====== Exercise data ======

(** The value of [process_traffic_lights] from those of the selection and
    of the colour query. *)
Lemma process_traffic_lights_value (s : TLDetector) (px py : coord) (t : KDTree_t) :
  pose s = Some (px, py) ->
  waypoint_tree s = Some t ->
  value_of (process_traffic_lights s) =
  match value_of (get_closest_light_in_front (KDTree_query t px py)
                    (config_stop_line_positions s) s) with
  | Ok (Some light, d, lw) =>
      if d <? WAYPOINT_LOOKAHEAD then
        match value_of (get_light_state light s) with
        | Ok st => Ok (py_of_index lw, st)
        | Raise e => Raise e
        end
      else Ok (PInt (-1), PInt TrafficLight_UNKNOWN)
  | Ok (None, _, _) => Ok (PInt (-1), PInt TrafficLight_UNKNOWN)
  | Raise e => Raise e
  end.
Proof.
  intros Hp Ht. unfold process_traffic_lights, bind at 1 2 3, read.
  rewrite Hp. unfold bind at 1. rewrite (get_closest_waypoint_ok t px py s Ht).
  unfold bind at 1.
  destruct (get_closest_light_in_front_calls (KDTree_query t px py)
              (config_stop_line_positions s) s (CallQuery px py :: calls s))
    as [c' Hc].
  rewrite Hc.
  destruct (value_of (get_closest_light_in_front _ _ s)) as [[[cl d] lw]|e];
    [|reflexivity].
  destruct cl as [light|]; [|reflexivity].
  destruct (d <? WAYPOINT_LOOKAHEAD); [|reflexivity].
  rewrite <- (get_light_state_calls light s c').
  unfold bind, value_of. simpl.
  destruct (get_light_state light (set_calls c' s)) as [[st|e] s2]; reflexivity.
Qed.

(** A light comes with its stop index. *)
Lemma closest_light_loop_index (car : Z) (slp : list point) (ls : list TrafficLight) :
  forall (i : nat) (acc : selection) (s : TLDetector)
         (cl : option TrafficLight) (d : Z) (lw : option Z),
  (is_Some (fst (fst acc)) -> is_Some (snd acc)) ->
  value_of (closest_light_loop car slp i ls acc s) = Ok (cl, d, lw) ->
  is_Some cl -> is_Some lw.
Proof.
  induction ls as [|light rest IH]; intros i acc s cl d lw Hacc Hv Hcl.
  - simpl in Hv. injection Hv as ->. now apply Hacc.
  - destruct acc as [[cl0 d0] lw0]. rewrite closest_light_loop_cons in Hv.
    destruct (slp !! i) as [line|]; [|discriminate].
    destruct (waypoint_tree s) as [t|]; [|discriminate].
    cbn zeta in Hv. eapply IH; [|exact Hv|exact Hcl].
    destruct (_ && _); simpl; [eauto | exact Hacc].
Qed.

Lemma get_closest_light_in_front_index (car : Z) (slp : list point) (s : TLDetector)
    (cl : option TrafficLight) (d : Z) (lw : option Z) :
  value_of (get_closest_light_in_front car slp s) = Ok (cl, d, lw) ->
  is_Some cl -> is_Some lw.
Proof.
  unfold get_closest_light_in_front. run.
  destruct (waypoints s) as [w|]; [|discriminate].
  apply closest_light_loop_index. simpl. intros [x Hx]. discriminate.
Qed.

======
====== Exercise data ======

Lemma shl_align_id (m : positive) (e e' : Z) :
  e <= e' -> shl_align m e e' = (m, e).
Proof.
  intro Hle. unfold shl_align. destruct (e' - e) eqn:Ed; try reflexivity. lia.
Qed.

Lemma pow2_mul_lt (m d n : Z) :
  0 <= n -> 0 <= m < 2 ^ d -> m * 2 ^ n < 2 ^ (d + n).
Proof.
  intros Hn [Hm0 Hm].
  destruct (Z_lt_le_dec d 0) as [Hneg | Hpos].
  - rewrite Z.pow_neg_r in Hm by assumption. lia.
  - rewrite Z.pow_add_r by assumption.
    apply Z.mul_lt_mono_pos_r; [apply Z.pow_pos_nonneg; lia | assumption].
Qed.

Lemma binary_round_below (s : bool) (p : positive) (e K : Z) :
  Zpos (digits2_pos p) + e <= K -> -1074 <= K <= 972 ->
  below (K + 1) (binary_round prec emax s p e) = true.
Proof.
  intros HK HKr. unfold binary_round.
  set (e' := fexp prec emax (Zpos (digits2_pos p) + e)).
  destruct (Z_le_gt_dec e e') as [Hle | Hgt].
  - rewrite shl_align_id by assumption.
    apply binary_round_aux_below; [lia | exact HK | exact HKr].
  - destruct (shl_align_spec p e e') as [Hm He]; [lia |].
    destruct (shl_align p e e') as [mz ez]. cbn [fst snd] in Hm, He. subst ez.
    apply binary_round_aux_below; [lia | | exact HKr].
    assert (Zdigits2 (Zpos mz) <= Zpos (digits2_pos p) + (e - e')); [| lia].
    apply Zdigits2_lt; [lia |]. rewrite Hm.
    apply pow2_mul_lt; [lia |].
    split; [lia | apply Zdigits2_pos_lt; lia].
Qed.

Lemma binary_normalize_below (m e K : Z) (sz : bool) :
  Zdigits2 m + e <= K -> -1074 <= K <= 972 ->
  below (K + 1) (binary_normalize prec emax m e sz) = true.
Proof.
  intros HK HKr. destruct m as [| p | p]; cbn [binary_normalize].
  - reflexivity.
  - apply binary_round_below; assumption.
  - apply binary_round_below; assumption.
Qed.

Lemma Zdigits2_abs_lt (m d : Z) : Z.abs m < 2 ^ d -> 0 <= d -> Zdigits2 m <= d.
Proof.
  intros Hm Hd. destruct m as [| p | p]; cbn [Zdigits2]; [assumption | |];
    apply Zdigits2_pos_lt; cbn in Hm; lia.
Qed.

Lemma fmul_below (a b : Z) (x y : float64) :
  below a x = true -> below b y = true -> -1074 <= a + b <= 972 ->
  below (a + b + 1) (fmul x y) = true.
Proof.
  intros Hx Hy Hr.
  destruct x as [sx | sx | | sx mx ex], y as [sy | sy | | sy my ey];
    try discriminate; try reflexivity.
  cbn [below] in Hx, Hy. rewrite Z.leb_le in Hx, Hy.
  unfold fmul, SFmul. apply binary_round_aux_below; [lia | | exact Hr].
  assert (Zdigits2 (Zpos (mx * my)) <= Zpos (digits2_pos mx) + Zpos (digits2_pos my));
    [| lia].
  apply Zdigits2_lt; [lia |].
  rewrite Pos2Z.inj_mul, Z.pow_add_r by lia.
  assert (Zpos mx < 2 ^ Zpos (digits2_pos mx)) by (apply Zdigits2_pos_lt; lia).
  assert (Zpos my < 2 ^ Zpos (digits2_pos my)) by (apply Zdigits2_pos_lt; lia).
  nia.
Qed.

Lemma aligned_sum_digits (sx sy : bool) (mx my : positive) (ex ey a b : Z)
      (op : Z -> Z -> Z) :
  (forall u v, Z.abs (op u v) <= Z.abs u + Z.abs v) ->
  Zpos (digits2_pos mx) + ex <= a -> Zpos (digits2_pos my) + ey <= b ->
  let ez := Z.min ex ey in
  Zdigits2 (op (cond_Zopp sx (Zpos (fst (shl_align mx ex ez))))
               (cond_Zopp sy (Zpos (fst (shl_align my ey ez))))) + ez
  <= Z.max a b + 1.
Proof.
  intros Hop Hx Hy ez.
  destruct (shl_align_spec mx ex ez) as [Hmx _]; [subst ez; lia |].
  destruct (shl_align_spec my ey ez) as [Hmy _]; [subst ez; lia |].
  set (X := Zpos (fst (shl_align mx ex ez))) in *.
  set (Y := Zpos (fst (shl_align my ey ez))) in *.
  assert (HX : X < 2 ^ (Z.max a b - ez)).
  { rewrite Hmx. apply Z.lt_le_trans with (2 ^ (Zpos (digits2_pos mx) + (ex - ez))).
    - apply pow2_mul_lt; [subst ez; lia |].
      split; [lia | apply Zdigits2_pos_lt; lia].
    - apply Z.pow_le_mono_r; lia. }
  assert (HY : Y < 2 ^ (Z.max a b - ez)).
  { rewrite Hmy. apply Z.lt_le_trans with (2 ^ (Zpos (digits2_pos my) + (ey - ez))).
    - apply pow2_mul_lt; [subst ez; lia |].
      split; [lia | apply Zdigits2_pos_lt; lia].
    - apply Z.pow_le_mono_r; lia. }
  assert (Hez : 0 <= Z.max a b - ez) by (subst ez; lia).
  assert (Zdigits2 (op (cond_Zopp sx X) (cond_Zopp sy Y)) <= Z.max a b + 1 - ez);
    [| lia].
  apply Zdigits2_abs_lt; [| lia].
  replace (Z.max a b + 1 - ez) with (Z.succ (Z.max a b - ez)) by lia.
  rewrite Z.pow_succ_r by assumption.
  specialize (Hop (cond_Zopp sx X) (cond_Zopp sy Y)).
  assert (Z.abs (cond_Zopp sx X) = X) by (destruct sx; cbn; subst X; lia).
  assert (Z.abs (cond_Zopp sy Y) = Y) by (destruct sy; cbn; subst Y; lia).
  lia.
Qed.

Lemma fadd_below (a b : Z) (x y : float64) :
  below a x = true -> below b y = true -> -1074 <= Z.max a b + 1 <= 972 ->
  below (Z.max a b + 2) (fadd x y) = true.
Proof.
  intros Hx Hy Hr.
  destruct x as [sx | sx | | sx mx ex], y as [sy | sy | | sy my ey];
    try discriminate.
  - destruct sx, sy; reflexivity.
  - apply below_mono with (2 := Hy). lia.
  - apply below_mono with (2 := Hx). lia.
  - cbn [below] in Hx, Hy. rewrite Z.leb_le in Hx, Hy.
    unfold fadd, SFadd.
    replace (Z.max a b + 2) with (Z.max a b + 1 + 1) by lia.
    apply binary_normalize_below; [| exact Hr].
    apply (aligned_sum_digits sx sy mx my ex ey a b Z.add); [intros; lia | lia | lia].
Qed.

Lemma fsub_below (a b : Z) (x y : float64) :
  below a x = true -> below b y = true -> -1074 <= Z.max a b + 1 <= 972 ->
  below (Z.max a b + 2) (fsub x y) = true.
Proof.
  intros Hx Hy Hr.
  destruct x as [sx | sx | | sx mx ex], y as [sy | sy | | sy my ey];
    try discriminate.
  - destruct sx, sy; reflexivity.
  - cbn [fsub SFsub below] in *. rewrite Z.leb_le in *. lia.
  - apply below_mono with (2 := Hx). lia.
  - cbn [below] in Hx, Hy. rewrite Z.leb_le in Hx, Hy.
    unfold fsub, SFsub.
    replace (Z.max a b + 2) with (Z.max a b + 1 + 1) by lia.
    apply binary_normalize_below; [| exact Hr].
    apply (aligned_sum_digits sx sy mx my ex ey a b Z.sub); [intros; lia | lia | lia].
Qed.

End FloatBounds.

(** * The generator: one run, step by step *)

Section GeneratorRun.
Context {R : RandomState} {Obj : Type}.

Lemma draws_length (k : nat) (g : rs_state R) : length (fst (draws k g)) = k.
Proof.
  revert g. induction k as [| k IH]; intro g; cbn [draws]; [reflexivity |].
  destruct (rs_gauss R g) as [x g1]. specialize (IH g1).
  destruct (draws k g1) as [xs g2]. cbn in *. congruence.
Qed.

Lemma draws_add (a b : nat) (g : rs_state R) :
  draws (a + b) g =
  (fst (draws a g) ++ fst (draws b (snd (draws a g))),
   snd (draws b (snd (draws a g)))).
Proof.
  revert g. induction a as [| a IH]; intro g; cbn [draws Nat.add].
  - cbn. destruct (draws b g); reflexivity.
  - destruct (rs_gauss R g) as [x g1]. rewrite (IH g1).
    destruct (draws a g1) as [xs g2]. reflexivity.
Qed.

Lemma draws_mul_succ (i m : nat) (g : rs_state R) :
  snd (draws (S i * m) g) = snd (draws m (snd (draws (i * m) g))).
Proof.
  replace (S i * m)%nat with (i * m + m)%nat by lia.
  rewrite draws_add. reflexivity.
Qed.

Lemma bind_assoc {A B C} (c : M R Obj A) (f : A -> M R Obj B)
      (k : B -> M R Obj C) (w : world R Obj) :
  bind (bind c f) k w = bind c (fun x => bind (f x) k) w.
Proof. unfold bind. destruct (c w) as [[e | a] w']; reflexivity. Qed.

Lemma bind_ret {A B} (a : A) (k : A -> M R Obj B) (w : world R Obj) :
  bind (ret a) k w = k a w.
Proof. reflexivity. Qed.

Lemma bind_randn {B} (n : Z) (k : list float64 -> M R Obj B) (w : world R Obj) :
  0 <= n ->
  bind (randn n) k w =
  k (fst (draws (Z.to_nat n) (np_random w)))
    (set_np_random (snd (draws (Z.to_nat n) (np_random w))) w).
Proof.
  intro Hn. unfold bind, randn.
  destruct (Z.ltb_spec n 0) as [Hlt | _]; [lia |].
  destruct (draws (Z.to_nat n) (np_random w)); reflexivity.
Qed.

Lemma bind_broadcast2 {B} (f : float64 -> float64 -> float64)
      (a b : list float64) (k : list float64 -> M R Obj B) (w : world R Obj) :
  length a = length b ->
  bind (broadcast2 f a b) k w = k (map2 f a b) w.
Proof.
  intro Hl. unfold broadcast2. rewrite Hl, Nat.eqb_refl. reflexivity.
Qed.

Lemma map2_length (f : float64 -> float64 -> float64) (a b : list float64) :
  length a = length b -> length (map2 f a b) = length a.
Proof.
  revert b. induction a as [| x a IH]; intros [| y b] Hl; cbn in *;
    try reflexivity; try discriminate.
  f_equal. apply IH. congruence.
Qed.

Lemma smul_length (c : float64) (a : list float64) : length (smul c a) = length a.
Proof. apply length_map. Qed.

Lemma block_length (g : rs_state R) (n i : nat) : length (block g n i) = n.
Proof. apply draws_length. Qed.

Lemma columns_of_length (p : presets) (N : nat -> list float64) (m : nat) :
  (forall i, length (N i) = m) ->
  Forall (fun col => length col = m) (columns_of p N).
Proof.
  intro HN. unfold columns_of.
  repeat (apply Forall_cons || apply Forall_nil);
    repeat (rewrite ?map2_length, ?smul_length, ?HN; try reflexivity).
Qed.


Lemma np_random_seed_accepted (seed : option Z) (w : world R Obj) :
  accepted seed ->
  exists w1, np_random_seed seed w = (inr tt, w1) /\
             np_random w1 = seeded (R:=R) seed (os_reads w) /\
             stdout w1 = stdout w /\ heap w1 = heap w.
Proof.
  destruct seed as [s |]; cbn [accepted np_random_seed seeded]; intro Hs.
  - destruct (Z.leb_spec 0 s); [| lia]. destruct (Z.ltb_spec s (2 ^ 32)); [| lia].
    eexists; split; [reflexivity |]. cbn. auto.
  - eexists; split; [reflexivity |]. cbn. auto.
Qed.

======

Try it. Where a line of the data holds "seeded", show that line.

Output below.
             np_random w1 = seeded (R:=R) seed (os_reads w) /\
  destruct seed as [s |]; cbn [accepted np_random_seed seeded]; intro Hs.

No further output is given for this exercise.